A cooperativa médica como modelo de gestão de serviços de saúde

Autor
Rodrigues, Hugo Rafael Francisco
Data de publicação
13 Mar 2025
Acesso
Acesso livre
Palavras-chave
Gestão da saúde
Health Management
Economia social -- Social economy
Cooperativa médica
Modelo cooperativo
Medical cooperative
Cooperative model
Resumo
PT
O sistema de saúde em Portugal está tradicionalmente dividido entre os setores público e privado, com pouca ênfase para o setor social sem fins lucrativos. Este trabalho propõe a cooperativa médica como um modelo alternativo de gestão de serviços de saúde. O modelo cooperativo destaca-se pela gestão democrática e participativa, priorizando o reinvestimento na estrutura e a distribuição justa dos rendimentos entre os membros da cadeia de valor.
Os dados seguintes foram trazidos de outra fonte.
Lemma fix_fixed (s : bool) (c e : Z) (r : dec) :
  0 <= c -> _fix s c e = Ok r -> fixed r.
Proof.
  intros Hc. unfold _fix, fix_prec.
  destruct (Z.eqb_spec c 0) as [->|Hn].
  { intros [= <-]. unfold fixed, is_zero, Etiny, Emax, Emin, prec. simpl.
    repeat split; try lia; try discriminate. }
  assert (Hpos : 0 < c) by lia.
  destruct (ndigits_bounds c Hpos) as [Hnd1 [Hlo Hhi]].
  set (nd := ndigits c) in *.
  destruct (Z.ltb_spec (Etop prec) (nd + e - prec)) as [|Htop]; [discriminate|].
  set (em := Z.max (nd + e - prec) (Etiny prec)).
  assert (Hem : nd + e - prec <= em /\ Etiny prec <= em /\ em <= Etop prec).
  { unfold em, Etiny, Etop, Emin, Emax, prec in *. lia. }
  destruct (Z.ltb_spec e em) as [Hlt|Hge].
  - unfold round_to. fold nd.
    destruct (Z.ltb_spec (nd + e - em) 0) as [Hdig|Hdig].
    + change (round_half_even 1 1) with 0. change (ndigits 0) with 1.
      change (prec <? 1) with false. cbv iota beta.
      destruct (Z.ltb_spec (Etop prec) em); [discriminate|].
      intros [= <-]. unfold fixed, is_zero; simpl.
      unfold Etiny, Etop, Emin, Emax, prec in *. repeat split; try lia; try discriminate.
    + assert (Hd : 0 < em - e <= nd) by (clear -Hlt Hdig; lia).
      pose proof (round_half_even_bound c (em - e) nd Hpos Hd Hhi) as [Hq0 Hq1].
      set (q := round_half_even c (em - e)) in *. clearbody q.
      assert (Hq2 : q <= 10 ^ prec).
      { etransitivity; [exact Hq1|]. apply Z.pow_le_mono_r; lia. }
      destruct (Z.ltb_spec prec (ndigits q)) as [Hbig|Hsmall]; cbv iota beta.
      * assert (Hq : q = 10 ^ prec).
        { destruct (Z.eq_dec q 0) as [Hz|Hq0'];
            [rewrite Hz in Hbig; change (ndigits 0) with 1 in Hbig;
             unfold prec in Hbig; lia|].
          destruct (Z.lt_ge_cases q (10 ^ prec)) as [H|H]; [|lia].
          pose proof (ndigits_le q prec ltac:(lia) H). lia. }
        destruct (Z.ltb_spec (Etop prec) (em + 1)); [discriminate|].
        intros [= <-].
        assert (Hq10 : q / 10 = 10 ^ (prec - 1))
          by (rewrite Hq; reflexivity).
        assert (Hnd10 : ndigits (q / 10) = prec)
          by (rewrite Hq10, ndigits_pow10 by (unfold prec; lia); lia).
        assert (Hpos10 : 0 < q / 10)
          by (rewrite Hq10; apply Z.pow_pos_nonneg; unfold prec; lia).
        unfold fixed, adjusted. rewrite is_zero_mk by lia.
        cbn [coeff exponent]. rewrite Z2N.id by lia. rewrite Hnd10.
        destruct (Z.eqb_spec (q / 10) 0); [lia|].
        unfold Etiny, Etop, Emin, Emax, prec in *.
        repeat split; try lia; try discriminate.
      * destruct (Z.ltb_spec (Etop prec) em); [discriminate|].
        intros [= <-]. unfold fixed, adjusted. rewrite is_zero_mk by lia.
        cbn [coeff exponent]. rewrite Z2N.id by lia.
        destruct (Z.eqb_spec q 0);
          unfold Etiny, Etop, Emin, Emax, prec in *;
          repeat split; try lia; try discriminate.
  - intros [= <-]. unfold fixed, adjusted. rewrite is_zero_mk by lia.
    cbn [coeff exponent]. rewrite Z2N.id by lia. fold nd.
    destruct (Z.eqb_spec c 0); [lia|].
    unfold Etiny, Etop, Emin, Emax, prec in *.
    repeat split; try lia; try discriminate.
Qed.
Apesar da falta de exemplos relevantes de cooperativas médicas em Portugal, o estudo analisa as potencialidades deste modelo através de exemplos internacionais e entrevistas com especialistas. As cooperativas médicas podem melhorar as condições de trabalho e remuneração dos profissionais de saúde, promover a autonomia e a independência dos prestadores de cuidados e proporcionar serviços de alta qualidade, focados nas necessidades dos pacientes e das comunidades. A dissertação explora a viabilidade da implementação das cooperativas médicas em Portugal, considerando as suas fragilidades e vantagens. Os resultados sugerem que este modelo pode ser uma solução eficaz para os desafios enfrentados pelo setor de saúde português, promovendo uma gestão mais equitativa e participativa dos serviços de saúde.
EN
The healthcare system in Portugal is traditionally divided between the public and private sectors, with little emphasis on the non-profit social sector. This work proposes the medical cooperative as an alternative model for healthcare service management. The cooperative model stands out for its democratic and participatory management, prioritizing reinvestment in the structure and the fair distribution of income among the members of the value chain. Despite the lack of significant examples of medical cooperatives in Portugal, the study analyzes the potential of this model through international examples and expert interviews. Medical cooperatives can improve working conditions and remuneration for healthcare professionals, promote the autonomy and independence of care providers and provide high-quality services focused on the needs of patients and communities. The dissertation explores the feasibility of implementing medical cooperatives in Portugal, considering their weaknesses and advantages. The results suggest that this model can be an effective solution to the challenges faced by the Portuguese healthcare sector, promoting more equitable and participatory management of healthcare services.